Biological mechanisms of resistance to trastuzumab and ways to overcome them: Modern problems of clinical oncology

In 2022, 2.3 million new cases of breast cancer were registered in the world, which accounted for 11.6% of the total number of malignant neoplasms. Depending on the tumor's molecular profile, the prognosis for patients can be different. One of the most aggressive types is HER2-positive breast cancer. Trastuzumab, a recombinant humanized monoclonal antibody against HER2, is used to treat such tumors. Congenital or acquired resistance to trastuzumab is one of the essential problems in clinical oncology. Our study aimed to investigate the resistance mechanisms to trastuzumab and ways to overcome them. This drug influences several directions of oncogenesis at the same time.
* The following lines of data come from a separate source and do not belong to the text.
(* ===== verification/_CoqProject ===== *)
-Q . S2P
Prelude.v
Files.v
Platform.v
Doubles.v
StreamTypes.v
Stats.v
StatsInfo.v
Constants.v
Uris.v
Options.v
Configs.v
Gst.v
Elements.v
Builders.v
Pipelines.v
PipelineSpec.v
Mosaic.v
BaseStream.v
Probes.v
Streams.v
MosaicStream.v
Signals.v
SignalSpec.v
StreamLife.v
Playlist.v
Timeshift.v
M3u8.v
Protocol.v
Controller.v
Commands.v
Users.v
Machine.v
LongDoubles.v
GpuStats.v
ServiceInfo.v
Slave.v
Daemon.v
Supervisor.v
DaemonRequests.v
Service.v
StreamProcess.v
EndToEnd.v
Subscribers.v
Http.v
(* ===== verification/Files.v ===== *)
(** * Files of the C library

    What the program does with [FILE*]: [fgets], [fseek], and the numbers that
    [sscanf] reads from a line. *)

From Stdlib Require Import Ascii.
From S2P Require Import Prelude.

(** ** A file that is read *)

(** A [FILE*]: the bytes and the position. *)
Record FILE := { f_data : string; f_pos : nat }.

Fixpoint str_drop (n : nat) (s : string) : string :=
  match n, s with
  | S n', String _ s' => str_drop n' s'
  | _, _ => s
  end.
Definition f_rest (f : FILE) : string := str_drop (f_pos f) (f_data f).

Definition newline : ascii := "010"%char.
Definition nul : ascii := "000"%char.

(** At most [n] bytes, up to the end of the line. *)
Fixpoint line_of (n : nat) (s : string) : string :=
  match n, s with
  | S n', String c s' => String c (if Ascii.eqb c newline then "" else line_of n' s')
  | _, _ => ""
  end.

(** [fgets(t, size, file)]. *)
Definition fgets (size : nat) (f : FILE) : option string * FILE :=
  match f_rest f with
  | EmptyString => (None, f)
  | rest =>
      let l := line_of (pred size) rest in
      (Some l, {| f_data := f_data f; f_pos := f_pos f + String.length l |})
  end.

(** [fseek(file, off, SEEK_SET)]; a negative offset is refused. *)
Definition fseek (f : FILE) (off : Z) : FILE :=
  if (off <? 0)%Z then f else {| f_data := f_data f; f_pos := Z.to_nat off |}.

(** [std::isspace] in the C locale. *)
Definition isspace (c : ascii) : bool :=
  let n := N_of_ascii c in ((9 <=? n)%N && (n <=? 13)%N) || (n =? 32)%N.

(** The C string in a buffer. *)
Fixpoint c_str (s : string) : string :=
  match s with
  | EmptyString => ""
  | String c s' => if Ascii.eqb c nul then "" else String c (c_str s')
  end.


Fixpoint strip_prefix (p s : string) : option string :=
  match p, s with
  | EmptyString, _ => Some s
  | String a p', String b s' => if Ascii.eqb a b then strip_prefix p' s' else None
  | _, _ => None
  end.

(** ** Numbers in a line

    The conversions of [sscanf] that the program uses: [%lu] and [%16llu], which
    pass over spaces, take a sign, and keep to a width; a text beyond the range
    reads as the largest number. *)

(** [n] spaces, and a text without those at its beginning. *)
Fixpoint spaces (n : nat) : string := match n with O => "" | S n => String " " (spaces n) end.

Fixpoint skip_spaces (s : string) : string :=
  match s with
  | String c s' => if isspace c then skip_spaces s' else s
  | EmptyString => ""
  end.

(** The digits at the beginning, [w] at most, and what follows. *)
Fixpoint take_digits (w : nat) (s : string) : string * string :=
  match w, s with
  | S w', String c s' => if is_digit c then let '(d, r) := take_digits w' s' in (String c d, r) else ("", s)
  | _, _ => ("", s)
  end.

Definition ULLONG_MAX : Z := 2 ^ 64 - 1.

Definition scan_digits (neg : bool) (w : nat) (s : string) : option (Z * string) :=
  let '(d, r) := take_digits w s in
  v ← parse_dec d;
  Some (if (ULLONG_MAX <? v)%Z then ULLONG_MAX else if neg : bool then wrap 64 (- v) else v, r).

Definition scan_u (w : nat) (s : string) : option (Z * string) :=
  match skip_spaces s with
  | String "-" s' => scan_digits true (pred w) s'
  | String "+" s' => scan_digits false (pred w) s'
  | s' => scan_digits false w s'
  end.

(** [n] numbers; what is read before the first that is missing. *)
Fixpoint scan_us (w n : nat) (s : string) : list Z :=
  match n with
  | O => []
  | S n => match scan_u w s with Some (v, r) => v :: scan_us w n r | None => [] end
  end.

(** [%s]: a word, and what follows. *)
Fixpoint take_word (s : string) : string * string :=
  match s with
  | String c s' => if isspace c then ("", s) else let '(w, r) := take_word s' in (String c w, r)
  | EmptyString => ("", "")
  end.
Definition scan_s (s : string) : option (string * string) :=
  let '(w, r) := take_word (skip_spaces s) in if is_empty w then None else Some (w, r).

(** [strstr(s, t)] finds something. *)
Fixpoint contains (t s : string) : bool :=
  match strip_prefix t s with
  | Some _ => true
  | None => match s with EmptyString => false | String _ s' => contains t s' end
  end.

(** ** Lemmas *)

Lemma strip_prefix_app p s : strip_prefix p (p +:+ s) = Some s.
Proof. induction p as [|c p IH]; [done|]. rewrite string_app_cons. cbn. by rewrite Ascii.eqb_refl. Qed.


(** A file read up to the end of [pre]. *)
Definition file_at (pre rest : string) : FILE :=
  {| f_data := pre +:+ rest; f_pos := String.length pre |}.

Lemma str_drop_app p s : str_drop (String.length p) (p +:+ s) = s.
Proof. induction p as [|c p IH]; [by destruct s|]. by rewrite string_app_cons. Qed.

Lemma file_at_rest pre rest : f_rest (file_at pre rest) = rest.
Proof. apply str_drop_app. Qed.

Lemma fgets_some size f :
  is_empty (f_rest f) = false ->
  fgets size f = (Some (line_of (pred size) (f_rest f)),
    {| f_data := f_data f; f_pos := f_pos f + String.length (line_of (pred size) (f_rest f)) |}).
Proof. unfold fgets. by destruct (f_rest f). Qed.

Lemma line_of_split n s : line_of n s +:+ str_drop (String.length (line_of n s)) s = s.
Proof.
  revert s. induction n as [|n IH]; intros [|c s]; [done..|]. cbn [line_of String.length str_drop].
  destruct (Ascii.eqb c newline); [by destruct s|]. rewrite string_app_cons. by rewrite IH.
Qed.

Lemma length_str_drop n s : String.length (str_drop n s) = String.length s - n.
Proof. revert s. induction n as [|n IH]; intros [|c s]; cbn; [done..|]. apply IH. Qed.

Lemma str_drop_add a b s : str_drop (a + b) s = str_drop b (str_drop a s).
Proof. revert s. induction a as [|a IH]; intros [|c s]; cbn; [by destruct b|done|by destruct b|apply IH]. Qed.

Lemma line_of_length n s : is_empty s = false -> 1 <= String.length (line_of (S n) s).
Proof. destruct s; [done|]. cbn. lia. Qed.


(** ** All lines *)

(** What [while (fgets(line, size, file))] sees. *)
Fixpoint fgets_all (fuel size : nat) (f : FILE) : list string :=
  match fuel with
  | O => []
  | S fuel =>
      match fgets size f with
      | (None, _) => []
      | (Some l, f) => l :: fgets_all fuel size f
      end
  end.
Definition lines_of (size : nat) (data : string) : list string :=
  fgets_all (S (String.length data)) size {| f_data := data; f_pos := 0 |}.

(** The fuel is enough: the lines are together the file. *)
Lemma fgets_all_concat fuel size f :
  2 <= size -> String.length (f_rest f) < fuel -> foldr String.append "" (fgets_all fuel size f) = f_rest f.
Proof.
  intros Hs. revert f. induction fuel as [|fuel IH]; intros f Hf; [lia|]. cbn [fgets_all].
  destruct (is_empty (f_rest f)) eqn:He.
  { unfold fgets. by destruct (f_rest f). }
  rewrite fgets_some by done. cbn [foldr]. set (l := line_of (pred size) (f_rest f)).
  assert (Hl : 1 <= String.length l).
  { subst l. destruct size as [|[|n]]; [lia..|]. by apply line_of_length. }
  set (f' := {| f_data := f_data f; f_pos := f_pos f + String.length l |}).
  assert (Hr : f_rest f' = str_drop (String.length l) (f_rest f)) by (unfold f_rest at 1; apply str_drop_add).
  rewrite IH.
  - rewrite Hr. subst l. apply line_of_split.
  - rewrite Hr, length_str_drop. destruct (f_rest f); [done|]. cbn [String.length] in *. lia.
Qed.

Lemma lines_of_concat size data : 2 <= size -> foldr String.append "" (lines_of size data) = data.
Proof. intros Hs. unfold lines_of. rewrite fgets_all_concat; [done|done|]. unfold f_rest. cbn. lia. Qed.

(** *** Files of whole lines *)

Definition no_newline (s : string) : Prop := string_forallb (fun c => bool_decide (c <> newline)) s = true.

Lemma line_of_line n l s :
  no_newline l -> String.length l < n -> line_of n (l +:+ String newline s) = l +:+ String newline "".
Proof.
  revert n. induction l as [|c l IH]; intros [|n] Hl Hn; cbn [String.length] in Hn; try lia; [done|].
  unfold no_newline in Hl. cbn [string_forallb] in Hl. apply andb_true_iff in Hl as [Hc Hl]. apply bool_decide_eq_true in Hc.
  rewrite !string_app_cons. cbn [line_of]. rewrite (proj2 (Ascii.eqb_neq _ _) Hc). by rewrite IH by (done || lia).
Qed.

Definition lines_text (ls : list string) : string := foldr (fun l s => l +:+ String newline s) "" ls.

Lemma length_string_app s t : String.length (s +:+ t) = String.length s + String.length t.
Proof. induction s as [|c s IH]; [done|]. rewrite string_app_cons. cbn. by rewrite IH. Qed.

Lemma fgets_all_lines size ls fuel f :
  Forall (fun l => no_newline l /\ S (String.length l) < size) ls -> f_rest f = lines_text ls ->
  String.length (lines_text ls) < fuel ->
  fgets_all fuel size f = (fun l => l +:+ String newline "") <$> ls.
Proof.
  intros Hls. revert fuel f. induction Hls as [|l ls [Hl Hn] _ IH]; intros [|fuel] f Hf Hfuel; try lia; cbn [fgets_all].
  { unfold fgets. by rewrite Hf. }
  cbn [lines_text foldr] in Hf, Hfuel. fold (lines_text ls) in Hf, Hfuel.
  assert (He : is_empty (f_rest f) = false) by (rewrite Hf; by destruct l).
  rewrite fgets_some, Hf, line_of_line by (done || lia). cbn [fmap list_fmap]. f_equal.
  rewrite length_string_app in Hfuel. cbn [String.length] in Hfuel.
  apply IH; [|lia]. unfold f_rest at 1. cbn [f_data f_pos]. rewrite str_drop_add.
  change (str_drop (f_pos f) (f_data f)) with (f_rest f). rewrite Hf.
  change (String newline (lines_text ls)) with (String newline "" +:+ lines_text ls).
  rewrite <-string_app_assoc. apply str_drop_app.
Qed.

(** A file of lines that fit is read line by line. *)
Lemma lines_of_lines size ls :
  Forall (fun l => no_newline l /\ S (String.length l) < size) ls ->
  lines_of size (lines_text ls) = (fun l => l +:+ String newline "") <$> ls.
Proof. intros Hls. unfold lines_of. apply fgets_all_lines; [done|done|lia]. Qed.

(** *** Numbers that were printed *)

Lemma skip_spaces_repeat n s : skip_spaces (spaces n +:+ s) = skip_spaces s.
Proof. induction n as [|n IH]; [done|]. cbn [spaces]. rewrite string_app_cons. by cbn. Qed.

Lemma take_digits_app w d r :
  all_digits d = true -> String.length d <= w -> match r with String c _ => is_digit c = false | EmptyString => True end ->
  take_digits w (d +:+ r) = (d, r).
Proof.
  revert w. unfold all_digits. induction d as [|c d IH]; intros w Hd Hw Hr.
  - change ("" +:+ r) with r. destruct w, r; [done..|]. cbn [take_digits]. by rewrite Hr.
  - cbn [string_forallb String.length] in Hd, Hw. apply andb_true_iff in Hd as [Hc Hd]. destruct w as [|w]; [lia|].
    rewrite string_app_cons. cbn [take_digits]. by rewrite Hc, IH by (done || lia).
Qed.

(** [%lu] reads a number back that [%lu] has printed, after any spaces. *)
Lemma scan_u_show w n z r :
  in_u 64 z -> String.length (show_u z) <= w -> match r with String c _ => is_digit c = false | EmptyString => True end ->
  scan_u w (spaces n +:+ (show_u z +:+ r)) = Some (z, r).
Proof.
  intros Hz Hw Hr. assert (Hz0 : (0 <= z)%Z) by apply Hz. destruct (show_u_digits z Hz0) as [Hne Hd].
  assert (Hs : scan_digits false w (show_u z +:+ r) = Some (z, r)).
  { unfold scan_digits. rewrite take_digits_app by done. rewrite parse_show by done. cbn.
    assert (Hm : (ULLONG_MAX <? z)%Z = false) by (apply Z.ltb_ge; unfold in_u, ULLONG_MAX in *; lia). by rewrite Hm. }
  unfold scan_u. rewrite skip_spaces_repeat. destruct (show_u z) as [|c s]; [done|].
  unfold all_digits in Hd. cbn [string_forallb] in Hd. apply andb_true_iff in Hd as [Hc _].
  rewrite string_app_cons in *. cbn [skip_spaces].
  assert (Hsp : isspace c = false) by (destruct c as [[] [] [] [] [] [] [] []]; (reflexivity || discriminate Hc)).
  rewrite Hsp. destruct c as [[] [] [] [] [] [] [] []]; (exact Hs || discriminate Hc).
Qed.

(** A text without nulls is what the buffer holds. *)
Definition no_nul (s : string) : bool := string_forallb (fun c => bool_decide (c <> nul)) s.

Lemma c_str_id s : no_nul s = true -> c_str s = s.
Proof.
  unfold no_nul. induction s as [|c s IH]; [done|]. cbn. intros [Hc Hs]%andb_true_iff.
  apply bool_decide_eq_true in Hc. by rewrite (proj2 (Ascii.eqb_neq _ _) Hc), IH.
Qed.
The fundamental mechanisms of action of trastuzumab are inhibition of HER2 ectodomain shedding, inhibition of angiogenesis, degradation of HER2 protein and its internalization, inhibition of DNA repair, influence on the phosphatidylinositol 3-kinase pathway, cell cycle and antibody-dependent cellular cytotoxicity. The biological mechanisms of resistance to trastuzumab are based on vascular mimicry and hypoxia, the appearance of breast cancer stem cells, activation of alternative signaling pathways, metabolic changes, alternative molecular variants of HER2, changes in the processes of immune regulation, heterogeneity of expression and stability of the HER2 protein. In modern clinical oncology, trastuzumab is used as an original product and as antibody-drug conjugates. Trastuzumab emtansine and trastuzumab deruxtecan are approved for the treatment of patients with HER2-positive breast cancer, including those with low HER2 expression. This literature review identified the biological resistance mechanisms to trastuzumab and ways to overcome them. The implementation of new targeted drugs in combination with trastuzumab is the way to personalized treatment. It can significantly improve the survival of patients with HER2-positive breast cancer.